South African asset management firm

Sygnia is a South African investment and asset management company. Founded in 2006, the company is headquartered in Cape Town, and has operations in South Africa and the United Kingdom.

As of 2025, Sygnia has assets under management (AUM) valued at R461 billion.

== History ==

Sygnia was founded in 2006, when Magda Wierzycka led a management buyout of parts of the South African investment and asset management firm African Harvest Group, following the sale of its active asset management business to local specialist financial services group Cadiz Financial Services.

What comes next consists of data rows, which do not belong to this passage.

Lemma partition_select {C} n (arms arms' : list (FieldKey * UnionArm C)) indices :
  partition n arms -> Forall (fun i => i < n) indices ->
  Forall2 (fun a a' => a.1 = a'.1 /\ selected a.2 a'.2 indices /\ forall j, j ∈ arm_rows a'.2 -> j < length indices) arms arms' ->
  partition (length indices) arms'.
Proof.
  intros (Hnd & Hs & Hcov & Huniq) Hlt H. rewrite Forall_forall in Hlt.
  assert (Hfst : map fst arms' = map fst arms).
  { clear -H. induction H as [|a a' arms arms' (E & _) _ IH]; simpl; [done|]. by rewrite IH, E. }
  assert (Hback : forall a', a' ∈ arms' -> exists a, a ∈ arms /\ a.1 = a'.1 /\ selected a.2 a'.2 indices /\
      forall j, j ∈ arm_rows a'.2 -> j < length indices).
  { intros a' Ha'. apply list_elem_of_lookup in Ha' as [x Hx]. destruct (Forall2_lookup_r _ _ _ _ _ H Hx) as (a & Ha & ?).
    exists a. split; [by eapply list_elem_of_lookup_2|done]. }
  split; [by rewrite Hfst|]. split.
  { apply Forall_forall. intros a' Ha'. destruct (Hback a' Ha') as (a & _ & _ & [? _] & _). done. }
  split.
  - intros j. split.
    + intros Hj. destruct (lookup_lt_is_Some_2 indices j Hj) as [i Hi].
      destruct (proj1 (Hcov i)) as (a & Ha & Hin); [by eapply Hlt, list_elem_of_lookup_2|].
      apply list_elem_of_lookup in Ha as [x Hx]. destruct (Forall2_lookup_l _ _ _ _ _ H Hx) as (a' & Ha' & _ & [_ Hsel] & _).
      exists a'. split; [by eapply list_elem_of_lookup_2|]. by apply (Hsel j i Hi).
    + intros (a' & Ha' & Hj). destruct (Hback a' Ha') as (a & _ & _ & _ & Hb). by apply Hb.
  - intros j a' b' Ha' Hb' Hja Hjb.
    destruct (Hback a' Ha') as (a & Ha & <- & [_ Hsa] & Hlen), (Hback b' Hb') as (b & Hb & <- & [_ Hsb] & _).
    destruct (lookup_lt_is_Some_2 indices j (Hlen j Hja)) as [i Hi].
    apply (Huniq i a b Ha Hb); [by apply (Hsa j i Hi)|by apply (Hsb j i Hi)].
Qed.

(** What a selection of a column leaves. *)
Definition selection (t : CTy) (c : ColumnValue) (indices : list nat) (c' : ColumnValue) : Prop :=
  col t (length indices) c' /\ forall j i, indices !! j = Some i -> index_at c' j = index_at c i.

Lemma slot_lt {C} (arm : UnionArm C) i s : slot_of arm i = Some s -> s < arm_len arm.
Proof. intros H%position_of_lookup. by apply lookup_lt_Some in H. Qed.

Lemma select_arm u (k : FieldKey) (arm : UnionArm ColumnValue) indices :
  (forall indices, Forall (fun i => i < arm_len arm) indices ->
    exists c', select_indices (arm_values arm) indices = Some c' /\ selection u (arm_values arm) indices c') ->
  let picked := arm_selection arm indices in
  exists arm', (values ← select_indices (arm_values arm) (map snd picked); Some (k, MkArm (map fst picked) values)) = Some (k, arm') /\
    col u (arm_len arm') (arm_values arm') /\ selected arm arm' indices /\
    (forall j, j ∈ arm_rows arm' -> j < length indices) /\
    forall j i s, indices !! j = Some i -> slot_of arm i = Some s ->
      exists s', slot_of arm' j = Some s' /\ index_at (arm_values arm') s' = index_at (arm_values arm) s.
Proof.
  intros Hsel picked. pose proof (elem_of_arm_selection arm indices) as Hel. fold picked in Hel.
  pose proof (arm_selection_sorted arm indices) as Hsorted. fold picked in Hsorted.
  destruct (Hsel (map snd picked)) as (c' & -> & Hc & Hix).
  { apply Forall_forall. intros s Hs. apply list_elem_of_In, in_map_iff in Hs as ([j s'] & <- & Hin).
    apply list_elem_of_In, Hel in Hin as (i & _ & Hs). by eapply slot_lt. }
  exists (MkArm (map fst picked) c'). split; [done|]. simpl. unfold arm_len. simpl. rewrite !length_map in *. split; [done|].
  assert (Hrow : forall j, j ∈ map fst picked <-> exists i s, indices !! j = Some i /\ slot_of arm i = Some s).
  { intros j. rewrite list_elem_of_In, in_map_iff. split.
    - intros ([j' s] & <- & Hin%list_elem_of_In). apply Hel in Hin as (i & ? & ?). eauto.
    - intros (i & s & ? & ?). exists (j, s). split; [done|]. apply list_elem_of_In, Hel. eauto. }
  split; [|split].
  - split; [done|]. intros j i Hj. simpl. rewrite Hrow. split.
    + intros (i' & s & Hi' & Hs). simplify_eq. by eapply list_elem_of_lookup_2, position_of_lookup.
    + intros Hin. destruct (slot_of arm i) as [s|] eqn:E; [by exists i, s|]. by apply position_of_None in E.
  - intros j (i & s & Hi & _)%Hrow. by apply lookup_lt_Some in Hi.
  - intros j i s Hj Hs. assert (Hin : (j, s) ∈ picked) by (apply Hel; eauto).
    apply list_elem_of_lookup in Hin as [p Hp]. exists p. split.
    + apply position_of_NoDup; [by apply sorted_NoDup|]. simpl. by rewrite list_lookup_fmap, Hp.
    + apply Hix. by rewrite list_lookup_fmap, Hp.
Qed.

Lemma vec_selection {T} (mk : list T -> ColumnValue) (f : T -> Value) t n v indices :
  (forall v i, index_at (mk v) i = x ← v !! i; Some (f x)) -> (forall v m, length v = m -> col t m (mk v)) ->
  length v = n -> Forall (fun i => i < n) indices ->
  exists c', (r ← mapM (fun i => v !! i) indices; Some (mk r)) = Some c' /\ selection t (mk v) indices c'.
Proof.
  intros Hix Hcol <- Hlt. destruct (vec_select v indices Hlt) as (r & -> & Hlen & Hr). exists (mk r). split; [done|].
  split; [by apply Hcol|]. intros j i Hj. rewrite !Hix. by rewrite (Hr j i Hj).
Qed.

(** That the columns inside a column are selected as they should. *)
Definition selects (c : ColumnValue) : Prop :=
  forall t n indices, col t n c -> Forall (fun i => i < n) indices ->
    exists c', select_indices c indices = Some c' /\ selection t c indices c'.

Lemma select_records n fields (ts : list (string * CTy)) indices :
  Forall (fun kc => selects kc.2) fields -> Forall (fun i => i < n) indices ->
  Forall2 (fun kc kt => kc.1 = kt.1 /\ col kt.2 n kc.2) fields ts ->
  exists fields', mapM (fun '(k, v) => x ← select_indices v indices; Some (k, x)) fields = Some fields' /\
    Forall2 (fun kc kt => kc.1 = kt.1 /\ col kt.2 (length indices) kc.2) fields' ts /\
    Forall2 (fun kc kc' => kc.1 = kc'.1 /\ forall j i, indices !! j = Some i -> index_at kc'.2 j = index_at kc.2 i) fields fields'.
Proof.
  intros IH Hlt H. induction H as [|[k c] [k' u] fields ts [E Hc] _ IHf]; [by exists []|]. simpl in *. subst k'.
  apply Forall_cons in IH as [IHc IH]. destruct (IHc u n indices Hc Hlt) as (c' & Ec & Cc & Xc).
  destruct (IHf IH) as (fields' & Ef & Cf & Xf). exists ((k, c') :: fields'). simpl in *. rewrite Ec, Ef. split; [done|].
  split; constructor; done.
Qed.

Lemma records_index (fields fields' : list (string * ColumnValue)) i j :
  Forall2 (fun kc kc' => kc.1 = kc'.1 /\ index_at kc'.2 j = index_at kc.2 i) fields fields' ->
  index_at (Records fields') j = index_at (Records fields) i.
Proof.
  intros H. simpl. f_equal. induction H as [|[k c] [k' c'] fields fields' [E Hc] _ IHf]; simpl in *; [done|].
  by rewrite Hc, IHf, E.
Qed.

(** A union rebuilt arm by arm reads at [j] what the first reads at [i]. *)
Lemma union_index_transfer n n' (arms arms' : list (FieldKey * UnionArm ColumnValue)) i j :
  partition n arms -> partition n' arms' -> i < n ->
  Forall2 (fun a a' => a.1 = a'.1 /\ forall s, slot_of a.2 i = Some s ->
    exists s', slot_of a'.2 j = Some s' /\ index_at (arm_values a'.2) s' = index_at (arm_values a.2) s) arms arms' ->
  index_at (Union arms') j = index_at (Union arms) i.
Proof.
  intros Hp Hp' Hi H. destruct (partition_carrier n arms i Hp Hi) as (k & arm & s & Ha & Hs).
  pose proof Ha as Hx. apply list_elem_of_lookup in Hx as [x Hx].
  destruct (Forall2_lookup_l _ _ _ _ _ H Hx) as ([k' arm'] & Ha' & E & Hix). simpl in E, Hix. subst k'.
  destruct (Hix s Hs) as (s' & Hs' & Es). apply list_elem_of_lookup_2 in Ha'.
  by rewrite (union_index _ _ _ _ _ _ Hp' Ha' Hs'), (union_index _ _ _ _ _ _ Hp Ha Hs), Es.
Qed.

Lemma select_union t n arms indices :
  Forall (fun a => selects (arm_values a.2)) arms -> col t n (Union arms) -> Forall (fun i => i < n) indices ->
  exists c', select_indices (Union arms) indices = Some c' /\ selection t (Union arms) indices c'.
Proof.
  intros IH (ts & -> & Hp & H)%col_union Hlt.
  destruct (mapM_rel (fun '(k, arm) => values ← select_indices (arm_values arm) (map snd (arm_selection arm indices));
      Some (k, MkArm (map fst (arm_selection arm indices)) values))
    (fun a a' => a.1 = a'.1 /\ (exists u, assoc a'.1 ts = Some u /\ col u (arm_len a'.2) (arm_values a'.2)) /\
      selected a.2 a'.2 indices /\ (forall j, j ∈ arm_rows a'.2 -> j < length indices) /\
      forall j i s, indices !! j = Some i -> slot_of a.2 i = Some s ->
        exists s', slot_of a'.2 j = Some s' /\ index_at (arm_values a'.2) s' = index_at (arm_values a.2) s) arms)
    as (arms' & Earms & H2).
  { intros [k arm] Ha. rewrite Forall_forall in H, IH. destruct (H _ Ha) as (u & Hu & Hc).
    destruct (select_arm u k arm indices) as (arm' & E & Hc' & Hsel & Hlen & Hix).
    { intros idx Hidx. by apply (IH _ Ha u (arm_len arm)). }
    exists (k, arm'). split; [done|]. simpl. split; [done|]. split; [by exists u|done]. }
  assert (Hp' : partition (length indices) arms').
  { apply (partition_select n arms); [done..|]. eapply Forall2_impl; [exact H2|]. intros a a' (? & _ & ? & ? & _). done. }
  exists (Union arms'). split; [simpl; by rewrite Earms|]. split.
  - apply col_union. exists ts. split; [done|]. split; [done|]. apply Forall_forall. intros a' Ha'.
    apply list_elem_of_lookup in Ha' as [x Hx]. destruct (Forall2_lookup_r _ _ _ _ _ H2 Hx) as (a & _ & _ & ? & _). done.
  - intros j i Hj. rewrite Forall_forall in Hlt. apply (union_index_transfer n (length indices)); [done..| |].
    + by eapply Hlt, list_elem_of_lookup_2.
    + eapply Forall2_impl; [exact H2|]. intros a a' (? & _ & _ & _ & Hix). split; [done|]. intros s. by apply Hix.
Qed.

In 2014, the company established Sygnia Securities to support its index tracking and transition management activities.

On 14 October 2015, Sygnia listed on the Main Board of the JSE Limited, South Africa's largest stock exchange.

In 2016, Sygnia acquired Gallet Employee Benefits, enabling its entry into the umbrella retirement fund market. The acquisition led to the establishment of the Sygnia Umbrella Retirement Fund (SURF), while the company also launched the Sygnia RoboAdvisor, an online financial planning tool.

In 2017, Sygnia acquired the South African DBX exchange traded fund (ETF) business from German financial institution Deutsche Bank for R325 million. The acquisition added five JSE-listed ETFs to Sygnia's portfolio, which had a combined assets under management (AUM) value of R11.3 billion at the time of the transaction. The DBX business was subsequently renamed Sygnia Itrix.

In September 2018, Sygnia obtained a secondary listing on South African stock exchange A2X Markets.

In 2019, Sygnia expanded internationally by opening an office in London, UK.

In 2023, Sygnia listed its first actively-managed ETF, the Sygnia Itrix FANG.AI Actively Managed ETF, on the JSE. The fund was launched following regulatory changes allowing such funds to list in South Africa.

== Operations ==

Sygnia has operations in South Africa and the UK. As of 2026, the company is headquartered in Cape Town, and maintains offices in Durban, Gqeberha, Johannesburg, and London. The company provides investment management and administration services to retail and institutional clients, primarily in South Africa.

Sygnia's Itrix ETF range had R48.9 billion in assets under management (AUM) in September 2025, making the company the second-largest ETF provider by total AUM in South Africa.